(* ===== verification/Heap.v ===== *)
(** * Kernel heap (memory/heap.c, memory/heap.h)

    The block headers live in the flat memory of [Mem]: size at +0, free flag at +4,
    next at +8, prev at +12. [heap_rep] relates the pointer structure to the list of
    blocks in address order; [fit] and [release] are the allocator on that list, which
    the pointer code is proved to implement. The address of the static arena is the
    section variable [default_heap], fixed by the linker. *)
From S2P Require Import Prelude Mem.

Definition HEADER_SIZE : Z := 16.
Definition MIN_PAYLOAD : Z := 16.
Definition DEFAULT_HEAP_SIZE : Z := 65536.
Definition HEAP_ALIGN (n a : Z) : Z := Z.land (u32 (n + a - 1)) (Z.lnot (a - 1)).

(** Field addresses of [block_header_t]. *)
Definition h_size (blk : Z) : Z := blk.
Definition h_free (blk : Z) : Z := blk + 4.
Definition h_next (blk : Z) : Z := blk + 8.
Definition h_prev (blk : Z) : Z := blk + 12.

Record heap := Heap { h_mem : mem; heap_base : Z; heap_size : Z; heap_head : Z }.

Definition with_mem (h : heap) (m : mem) : heap := Heap m (heap_base h) (heap_size h) (heap_head h).

Definition heap_build_freelist (h : heap) : heap :=
  let head := heap_base h in
  let m := h_mem h in
  let m := st m (h_size head) (u32 (heap_size h - HEADER_SIZE)) in
  let m := st m (h_free head) 1 in
  let m := st m (h_next head) 0 in
  let m := st m (h_prev head) 0 in
  Heap m (heap_base h) (heap_size h) head.

Definition heap_init (default_heap start size : Z) (h : heap) : heap :=
  if (start =? 0) || (size <=? HEADER_SIZE + MIN_PAYLOAD) then
    heap_build_freelist (Heap (h_mem h) default_heap DEFAULT_HEAP_SIZE (heap_head h))
  else heap_build_freelist (Heap (h_mem h) start size (heap_head h)).

Definition block_split (blk want : Z) (m : mem) : mem :=
  if ld m (h_size blk) <? u32 (want + HEADER_SIZE + MIN_PAYLOAD) then m
  else
    let rest := u32 (blk + HEADER_SIZE + want) in
    let m := st m (h_size rest) (u32 (ld m (h_size blk) - want - HEADER_SIZE)) in
    let m := st m (h_free rest) 1 in
    let m := st m (h_prev rest) blk in
    let m := st m (h_next rest) (ld m (h_next blk)) in
    let m := if negb (ld m (h_next rest) =? 0) then st m (h_prev (ld m (h_next rest))) rest else m in
    let m := st m (h_size blk) want in
    st m (h_next blk) rest.

(** The search loop of [kmalloc_aligned]: the first free block of at least [want]
    bytes, 0 at the end of the list, [None] when the fuel runs out. *)
Fixpoint find_fit (fuel : nat) (m : mem) (want blk : Z) : option Z :=
  match fuel with
  | O => None
  | S fuel =>
      if blk =? 0 then Some 0
      else if negb (ld m (h_free blk) =? 0) && (want <=? ld m (h_size blk)) then Some blk
      else find_fit fuel m want (ld m (h_next blk))
  end.

(** One iteration per block (at least a header each) and one for the end of the list. *)
Definition walk_fuel (h : heap) : nat := Z.to_nat (heap_size h / HEADER_SIZE + 1).

Definition kmalloc_aligned (size alignment : Z) (h : heap) : option (Z * heap) :=
  let h := if heap_head h =? 0 then heap_build_freelist h else h in
  if size =? 0 then Some (0, h)
  else
    let alignment := if alignment <? 8 then 8 else alignment in
    let want := HEAP_ALIGN size alignment in
    match find_fit (walk_fuel h) (h_mem h) want (heap_head h) with
    | None => None
    | Some blk =>
        if blk =? 0 then Some (0, h)
        else
          let m := block_split blk want (h_mem h) in
          let m := st m (h_free blk) 0 in
          Some (u32 (blk + HEADER_SIZE), with_mem h m)
    end.

Definition kmalloc (size : Z) (h : heap) : option (Z * heap) := kmalloc_aligned size 8 h.

Definition block_coalesce (blk : Z) (m : mem) : mem :=
  let nxt := ld m (h_next blk) in
  if negb (nxt =? 0) && negb (ld m (h_free nxt) =? 0) then
    let m := st m (h_size blk) (u32 (ld m (h_size blk) + (HEADER_SIZE + ld m (h_size nxt)))) in
    let m := st m (h_next blk) (ld m (h_next nxt)) in
    if negb (ld m (h_next nxt) =? 0) then st m (h_prev (ld m (h_next nxt))) blk else m
  else m.

Definition kfree (ptr : Z) (h : heap) : heap :=
  if ptr =? 0 then h
  else
    let blk := u32 (ptr - HEADER_SIZE) in
    let m := st (h_mem h) (h_free blk) 1 in
    let m := block_coalesce blk m in
    let m :=
      if negb (ld m (h_prev blk) =? 0) && negb (ld m (h_free (ld m (h_prev blk))) =? 0)
      then block_coalesce (ld m (h_prev blk)) m else m in
    with_mem h m.

(** Totals of [heap_get_stats]: payload, used, free, number of blocks. *)
Fixpoint stats_loop (fuel : nat) (m : mem) (b : Z) (acc : Z * Z * Z * Z) : option (Z * Z * Z * Z) :=
  match fuel with
  | O => None
  | S fuel =>
      if b =? 0 then Some acc
      else
        let '(total, used, freeb, blocks) := acc in
        let size := ld m (h_size b) in
        let acc :=
          if negb (ld m (h_free b) =? 0)
          then (u32 (total + size), used, u32 (freeb + size), u32 (blocks + 1))
          else (u32 (total + size), u32 (used + size), freeb, u32 (blocks + 1)) in
        stats_loop fuel m (ld m (h_next b)) acc
  end.

Definition heap_get_stats (h : heap) : option (Z * Z * Z * Z) :=
  stats_loop (walk_fuel h) (h_mem h) (heap_head h) (0, 0, 0, 0).

(** ** The abstract heap: blocks in address order *)

Record block := Block { b_size : Z; b_free : bool }.

(** End of a run of blocks that starts at [a], and address of its last block. *)
Fixpoint end_of (a : Z) (l : list block) : Z :=
  match l with [] => a | b :: l => end_of (a + 16 + b_size b) l end.
Fixpoint last_of (prev a : Z) (l : list block) : Z :=
  match l with [] => prev | b :: l => last_of a (a + 16 + b_size b) l end.

Definition hdr (m : mem) (a : Z) (b : block) (next prev : Z) : Prop :=
  ld m (h_size a) = b_size b /\ ld m (h_free a) = (if b_free b then 1 else 0) /\
  ld m (h_next a) = next /\ ld m (h_prev a) = prev.

(** The next pointer of a block that ends at [e] and is followed by [l]. *)
Definition link (e : Z) (l : list block) (next : Z) : Z :=
  match l with [] => next | _ => e end.

(** The blocks [l] are laid out and linked from [a] on, [prev] before and [next] after. *)
Fixpoint seg (m : mem) (prev a : Z) (l : list block) (next : Z) : Prop :=
  match l with
  | [] => True
  | b :: l =>
      hdr m a b (link (a + 16 + b_size b) l next) prev /\ seg m a (a + 16 + b_size b) l next
  end.

Record heap_rep (h : heap) (l : list block) : Prop := {
  hr_head : heap_head h = heap_base h;
  hr_seg : seg (h_mem h) 0 (heap_base h) l 0;
  hr_tile : end_of (heap_base h) l = heap_base h + heap_size h;
  hr_sizes : Forall (fun b => 0 <= b_size b) l;
  hr_some : l <> [];
  hr_base : 32 <= heap_base h;
  hr_bound : heap_base h + heap_size h < 2 ^ 32
}.

Definition fits (want : Z) (b : block) : bool := b_free b && (want <=? b_size b).

(** Cut [want] bytes off a free block when the rest is large enough for a block. *)
Definition carve (want : Z) (b : block) : list block :=
  if b_size b <? want + 32 then [Block (b_size b) false]
  else [Block want false; Block (b_size b - want - 16) true].

(** First fit: address of the block taken and the new block list. *)
Fixpoint fit (want a : Z) (l : list block) : option (Z * list block) :=
  match l with
  | [] => None
  | b :: l =>
      if fits want b then Some (a, carve want b ++ l)
      else match fit want (a + 16 + b_size b) l with
           | Some (p, l') => Some (p, b :: l')
           | None => None
           end
  end.

(** Merge a block with the next one if that is free. *)
Definition absorb (l : list block) : list block :=
  match l with
  | b :: n :: l => if b_free n then Block (b_size b + 16 + b_size n) (b_free b) :: l else b :: n :: l
  | _ => l
  end.

(** Free the block at [p]; a free block before it absorbs the result. *)
Fixpoint release (p a : Z) (l : list block) : list block :=
  match l with
  | [] => []
  | b :: l' =>
      if a =? p then absorb (Block (b_size b) true :: l')
      else
        let l'' := release p (a + 16 + b_size b) l' in
        if b_free b && (a + 16 + b_size b =? p) then absorb (b :: l'') else b :: l''
  end.

(** No two neighbours are both free. *)
Fixpoint packed (l : list block) : Prop :=
  match l with
  | b :: (n :: _) as l' => (b_free b && b_free n = false) /\ packed l'
  | _ => True
  end.

(** Address [x] lies in the payload of a block in use. *)
Fixpoint used_payload (a : Z) (l : list block) (x : Z) : Prop :=
  match l with
  | [] => False
  | b :: l =>
      (b_free b = false /\ a + 16 <= x < a + 16 + b_size b) \/
      used_payload (a + 16 + b_size b) l x
  end.

(** A block in use with its payload at [ptr]. *)
Definition allocated (base : Z) (l : list block) (ptr size : Z) : Prop :=
  exists l1 l2, l = l1 ++ Block size false :: l2 /\ ptr = end_of base l1 + 16.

▸ Activity
From the entries above, restate word for word the lines from the line containing "let h := if" to the line containing "if negb (nxt", both ends included, and nothing more.

▸ Task solution
  let h := if heap_head h =? 0 then heap_build_freelist h else h in
  if size =? 0 then Some (0, h)
  else
    let alignment := if alignment <? 8 then 8 else alignment in
    let want := HEAP_ALIGN size alignment in
    match find_fit (walk_fuel h) (h_mem h) want (heap_head h) with
    | None => None
    | Some blk =>
        if blk =? 0 then Some (0, h)
        else
          let m := block_split blk want (h_mem h) in
          let m := st m (h_free blk) 0 in
          Some (u32 (blk + HEADER_SIZE), with_mem h m)
    end.

Definition kmalloc (size : Z) (h : heap) : option (Z * heap) := kmalloc_aligned size 8 h.

Definition block_coalesce (blk : Z) (m : mem) : mem :=
  let nxt := ld m (h_next blk) in
  if negb (nxt =? 0) && negb (ld m (h_free nxt) =? 0) then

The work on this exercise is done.